I once took long walks with my wife in the park. Surrounded by lush greenery we strode, our path lined with mighty evergreen trees and blossoming picturesque plant-life of vibrant color. Each day we would drive our impressively enormous Sport Utility Vehicle to the edge of our trail and venture into the sea of viridescence. After a pleasant yet draining walk, we would remove our portable barbecue from its leather carrying case and proceed to char an array of delicious meats. Shanks of lamb, cuts of beef, patties of various fowl all lightly blackened to a delectable crisp. The aromas that filled my nostrils on those days, the sweet fragrance of rich vegetation, the smoky musk of searing animal flesh, even the flowery perfume on my wife’s skin, I could no longer recall.

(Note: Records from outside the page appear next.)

(** X3. Every object the constructor returns has at least one bond, two
    atoms, one gyromagnetic constant, one scaling factor and one component
    for each bond, a coupling for each bond exactly in fit mode, and the
    constant 0.3356806; the fit mode is the SVD flag, it needs GSL, and it
    makes the run serial whatever the SERIAL flag; and [checkRead] has
    accepted the line. *)
Theorem constructed_object_invariant (inp : Input T) o :
  RDC_new inp = Ok o ->
  1 <= ndata o /\
  length (atoms o) = 2 * ndata o /\
  length (mu_s o) = ndata o /\
  length (scale o) = ndata o /\
  length (coupl o) = (if svd o then ndata o else 0) /\
  components o = ndata o /\
  Const o = dlit 0.3356806 /\
  svd o = FLAG inp "SVD" /\
  serial o = FLAG inp "SVD" || FLAG inp "SERIAL" /\
  with_gsl o = HAS_GSL inp /\
  (svd o = true -> with_gsl o = true) /\
  CHECKREAD inp = true.
Proof.
  intros (ats & Hats & Hn & Hlen & Hexp)%RDC_new_Ok.
  apply RDC_expected_Ok in Hexp as (-> & Hcheck & Hgsl).
  cbn [ndata components atoms mu_s scale coupl Const svd serial with_gsl].
  assert (Hdiv : length ats / 2 = count_bonds (ATOMS inp)).
  { rewrite Hlen, Nat.mul_comm. apply Nat.div_mul. lia. }
  rewrite Hdiv, !group_values_length.
  split_and!; try done;
    destruct (FLAG inp "SVD"); try done; apply numbered_values_length.
Qed.

(** X5. The constructor adds one component for every bond, named
    [rdc_0], [rdc_1], ... from the index of the bond counted from 0 (the
    keyword of the bond is counted from 1), each declared not periodic;
    no two components have the same name; and the components carry
    derivatives in direct mode and none in fit mode. *)
Theorem component_names_distinct (o : RDC T) :
  let calls := register_components o in
  added_names calls = (fun i => "rdc_" ++ convert i) <$> seq 0 (ndata o) /\
  NoDup (added_names calls) /\
  (forall name, name ∈ added_names calls ->
     componentIsNotPeriodic name ∈ calls) /\
  (forall name, addComponentWithDerivatives name ∈ calls -> svd o = false) /\
  (forall name, addComponent name ∈ calls -> svd o = true).
Proof.
  intros calls. subst calls. unfold register_components.
  assert (Hnames : added_names (add_components (ndata o) 0 (svd o) [])
                   = (fun i => "rdc_" ++ convert i) <$> seq 0 (ndata o)).
  { by rewrite add_components_names. }
  split_and!.
  - done.
  - rewrite Hnames. apply NoDup_fmap_2; [|apply NoDup_seq].
    intros i j Heq. apply convert_inj. by injection Heq.
  - intros name. rewrite Hnames.
    intros (i & -> & [_ Hi]%elem_of_seq)%list_elem_of_fmap.
    apply add_components_calls. right. exists i. split; [lia|by left].
  - intros name [Hnil|(j & _ & [?|Hc])]%add_components_calls;
      [by apply elem_of_nil in Hnil|done|]. by destruct (svd o).
  - intros name [Hnil|(j & _ & [?|Hc])]%add_components_calls;
      [by apply elem_of_nil in Hnil|done|]. by destruct (svd o).
Qed.
End ConstructorExtras.

Section ConstructorWitnesses.
Import PrimFloat.
Local Open Scope string_scope.

Lemma atoms_keyword_wrong_size_witness :
  RDC_new fl_three_atoms
    = Error "ATOMS2 keyword has the wrong number of atoms".
Proof.
  apply (atoms_keyword_wrong_size fl_three_atoms 1 [37; 38; 39]).
  - reflexivity.
  - cbn; lia.
  - cbn; lia.
  - intros j u Hj Hu. assert (j = 0) as -> by lia.
    injection Hu as <-. reflexivity.
Defined.

Lemma fl_two_built : RDC_new fl_two_bonds = Ok fl_two_object.
Proof. vm_compute. reflexivity. Qed.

The animals were the first to be extinguished. Cattle, wildlife, even household pets became increasingly rare, until all had been devoured by the vast growing number of starving humans. Almost concurrently was the plant-life; woods, forests, crops. As if overnight fields of lush green turned a deathly grey. As one hell befell the planet, another followed it, as each of the critical and dreadful proverbial dominoes began to fall. As the eustasy of the oceans swallowed countries whole and all life as we knew it burned, death became the only certainty, our only escape. My beautiful wife, was one such to be taken by the fires of a world torn asunder. Gone were those olivaceous forest views and radiant vernal flowers I once gazed upon with her. In their place now was dust and fading memories of a scorched Earth. There was only grey. There was only ash.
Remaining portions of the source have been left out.